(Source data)
- - -
(** * Contact controller of the chat application

    A shallow embedding of [src/controllers/contactController.js]: the
    relationship state machine (friend requests, friendships, blocks), the
    socket notifications it emits, and the friends aggregation.

    The relational tables reached through the ORM are finite maps keyed by
    the primary key; a handler is a function from the request parameters and
    the tables to the new tables, the emitted socket events and the HTTP
    response.  Route parameters are taken after [parseInt], as integers; the
    socket server [req.app.get("socketio")] is there; an awaited store call
    of a writing handler answers, so that a writing handler reaches its
    [catch] block only by dereferencing a user that [findByPk] did not
    find.  [getFriends] takes the store calls that reject as a parameter.

    A string of the model is the UTF-8 text of the JavaScript string.  The
    two string operations of the JavaScript runtime that depend on Unicode,
    [s[0]] and [toUpperCase], are not code of the controller: they are the
    parameters [charAt0] and [toUpperCase] of the class [JsRuntime], of which
    only the behaviour on ASCII is fixed. *)

From stdpp Require Import gmap strings list fin_maps pretty.

Open Scope Z_scope.

(** ** Tables *)

(** Modelled from the spec: the [Contact] model lives in
    [../models/associations], which is not among the sources; its [status]
    column takes the three values the controller writes and tests. *)
Inductive Status := pending | accepted | blocked.

Global Instance Status_eq_dec : EqDecision Status.
Proof. solve_decision. Defined.

(** A row of the [Contact] table, without its primary key [id]: the table
    below is keyed by it. *)
Record Contact := mkContact {
  requesterId : Z;
  addresseeId : Z;
  status : Status
}.

Global Instance Contact_eq_dec : EqDecision Contact.
Proof. solve_decision. Defined.

(** The attributes of a [User] row the controller selects.  A column that is
    NULL, or left out of the [attributes] list of a query, is [None]. *)
Record UserData := mkUser {
  name : option string;
  email : option string;
  img : option string;
  isOnline : option bool;
  userStatus : option string
}.

(** A loaded user: primary key and attributes ([toJSON] of the instance). *)
Definition Profile : Type := Z * UserData.
(** * Branch and bound for the 0/1 knapsack of retention projects

    A shallow embedding of [src/optimization/branch_and_bound.py]:
    the [Project] and [Node] records, the solver object [BranchAndBound]
    with its counters, [calculate_bound], [is_feasible], [should_prune],
    [update_best_solution], the best-first loop of [solve] over a
    [heapq] priority queue, [_prepare_result], [_get_metrics],
    [greedy_heuristic] and [validate_solution]; of two of its callers,
    [run_sensitivity_analysis] of [app/dashboard_optimization.py] and
    the project list of [create_retention_projects] of
    [src/optimization/prepare_optimization_data.py].

    Numbers.  Costs, impacts, budgets and bounds are Python floats; the
    specification fixes their meaning as real arithmetic, and they are
    modelled by exact rationals [Q] (equality is [Qeq], written [==]).
    Counters are natural numbers.  Printing ([verbose]) is not modelled.

    Exceptions.  A Python exception is a value [Raise e] of the result
    type [res]; a float division by zero raises [ZeroDivisionError].

    State.  The methods that update the solver object return the updated
    object; [solve] returns its result together with the object as the
    call leaves it, so that a second call on the same object can be
    expressed.

    Time.  [time.time()] is read twice by [solve]; the two readings are
    arguments of the model.

    The file has three parts: the program, the vocabulary in which its
    properties are stated, and the properties. *)

From Stdlib Require Import QArith Qabs Lia Lqa.
From stdpp Require Import base list list_numbers strings.

(** * The program *)

(** ** Rational comparisons as booleans *)

Definition Qleb (x y : Q) : bool := Qle_bool x y.
Definition Qltb (x y : Q) : bool := negb (Qle_bool y x).

(** ** Exceptions *)

Inductive exn : Type :=
| ValueError (msg : string)
| ZeroDivisionError
| IndexError.

Inductive res (A : Type) : Type :=
| Ok (a : A)
| Raise (e : exn).

Arguments Ok {A} a.
Arguments Raise {A} e.

(** Sequencing: the first exception raised ends the computation. *)
#[global] Instance res_ret : MRet res := fun _ a => Ok a.
#[global] Instance res_bind : MBind res := fun _ _ k m =>
  match m with
  | Ok a => k a
  | Raise e => Raise e
  end.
- - -
■ PROBLEM DETAILS:
Look through the entries above and list every line containing "program".

■ EXERCISE RESPONSE:
    The file has three parts: the program, the vocabulary in which its
(** * The program *)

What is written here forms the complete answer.